A service that enforces message protection and SAML-based authentication for inbound web service requests on Java Cloud Service - SaaS Extension will publish a Web Service Descriptor Language (WSDL) document that an Oracle Sales Cloud application can consume.

To write a Web Service that an Oracle Sales Cloud application can access, you need to:
  1. Create a client .java application; for example, helloWorld.java.
  2. Use the @SecurityPolicy annotation to attach the security policy you want to invoke; for example, the following snippet uses the SAML security policy oracle/wss11_saml_or_username_token_with_message_protection_service_policy, supported by Oracle Sales Cloud that enforces message protection (integrity and confidentiality) and SAML-based authentication for inbound web service requests in accordance with the WS-Security 1.1 standard:
    package oracle.jcs.ws.sample.saml;
    
    import javax.jws.WebService;
    
    import weblogic.wsee.jws.jaxws.owsm.SecurityPolicy;
    
        @WebService
        @SecurityPolicy(uri = "oracle/wss11_saml_or_username_token_with_message_protection_service_policy")
        public class HelloWorld {
            public HelloWorld() {
                super();
            }
    
            public String hello(String name) {
                return ("Hello " + name + ". The saml authentication worked!");
            }
        }
    .

    For additional information on security policies, see Securing JAX-WS Web Services.

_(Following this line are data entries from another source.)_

Section transactions.
Context {D R T X L C : Type} `{!Libpq D R L} `{!LibpqSpec D R L} `{!LibpqExec D R L}.
Context `{!LibpqTx D R L C}.
#[local] Abbreviation S := (proc D (stmts T) X L).
#[local] Abbreviation driver := (postgres_backend (D := D) (R := R) (T := T) (X := X) (L := L)).
Implicit Types (w : world S) (s : S).

(** A statement of the transaction API: what the library says holds of the
    driver. *)
Lemma pg_tx_statement sql w (P : bool -> L -> Prop) :
  usable driver (w_db w) ->
  (forall h, let '(o, l) := PQexec (Some h) sql (p_env (w_db w)) in
     P (if answer o l then true else false) (cleared o l)) ->
  exists e d, pg_exec sql [] w = Ret e (set_db d w) /\ alloc_only w w /\ usable driver d /\
    P (bool_decide (e = CORM_OK)) (p_env d).
Proof.
  intros Hu HP. pose proof (effect_keeps_usable sql [] _ Hu) as Hu'. destruct Hu as [[c Hc] Hh].
  rewrite Hc in Hh. cbn in Hh. destruct Hh as [h Hh]. specialize (HP h).
  pose proof (pg_exec_tight sql c w Hc) as E. unfold pg_effect in E, Hu'. rewrite Hc, Hh in E, Hu'. cbn [send] in E, Hu'.
  destruct (PQexec (Some h) sql (p_env (w_db w))) as [o l].
  destruct (heard (Some h) o l c) as [e c'] eqn:Eh. eexists e, _. split; [exact E|]. split; [by repeat split|].
  split; [done|]. cbn. unfold heard, answer in *. destruct o as [r|]; cbn in *; [destruct (answered r l)|];
    by injection Eh as <- _.
Qed.
(** X4: in every record of the extractor the number is not empty and holds
    no double quote, the kind and the shape are non-empty words, and the
    layers are absent or exactly one of F.Cu, B.Cu, *.Cu. *)
Theorem extracted_pad_text (content : string) (pads : list pad) :
  parse_pads content = Some pads -> Forall pad_text_ok pads.
Proof.
  intro H. apply parse_pads_matches in H. apply Forall_forall. intros p Hp.
  destruct (Forall2_In_r _ _ _ H p Hp) as (m & Hm & Hmp).
  destruct (pad_match_groups _ _ Hm)
    as (g1 & g2 & g3 & g4 & g5 & g6 & g7 & g8 & G & [A1 L1] & [A2 L2]
        & [A3 L3] & _).
  destruct (pad_of_match_text _ _ _ Hmp) as (En & Et & Es).
  destruct (pad_of_match_fields _ _ _ Hmp) as (_ & _ & _ & El).
  unfold pad_text_ok. rewrite En, Et, Es, El.
  unfold Re.group. rewrite G. simpl in *.
  repeat split; auto. apply layers_of_match_cases.
Qed.

Lemma extracted_pad_text_witness :
  Forall pad_text_ok [Pad "F.Cu" "connect" "rect" 0 0 1 1 0 (Some ["F.Cu"])].
Proof.
  exact (extracted_pad_text text_pad_named_like_layer
           [Pad "F.Cu" "connect" "rect" 0 0 1 1 0 (Some ["F.Cu"])]
           eq_refl).
Defined.
(* ===== verification/_CoqProject ===== *)
-Q . S2P
Prelude.v
Json.v
JsonText.v
Browser.v
Types.v
Url.v
KubeRef.v
Actions.v
AppsReducer.v
AuthReducer.v
ChartsReducer.v
ConfigReducer.v
FetchTracked.v
ReposReducer.v
OperatorsReducer.v
ClusterReducer.v
KubeReducer.v
KubeWatch.v
Store.v
Thunk.v
HelmServices.v
KubeServices.v
Schema.v
Values.v
FormParams.v
AppsActions.v
DeploymentForm.v
ParamInputs.v
FormTabs.v
Auth.v
AuthActions.v
AxiosInstance.v
ChartsActions.v
NamespaceActions.v
ReposActions.v
OperatorsActions.v
KubeActions.v
CatalogActions.v
ConfigActions.v
Jq.v
RepoForm.v
Utils.v
Routes.v
Session.v
Header.v
Regex.v
Catalog.v
CatalogPaging.v
RepoList.v
SearchFilter.v
AppList.v
OperatorPages.v
AppView.v
OperatorInstances.v
ResourceTable.v
ReleaseControls.v
ChartView.v
Controls.v
Shell.v
AccessURL.v
Pages.v
Examples.v
ViewExamples.v
PageExamples.v
ReleaseExamples.v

  3. Package your application into a WAR file and deploy it to Java Cloud Service - SaaS Extension:
    1. In the Oracle Java Cloud Service - SaaS Extension Control page, click Deploy. The Deploy Application page appears.
    2. Enter a name for the application you are deploying, and then click Browse to search your local file steam for the application archive to be deployed. After locating the archive, click Deploy Application.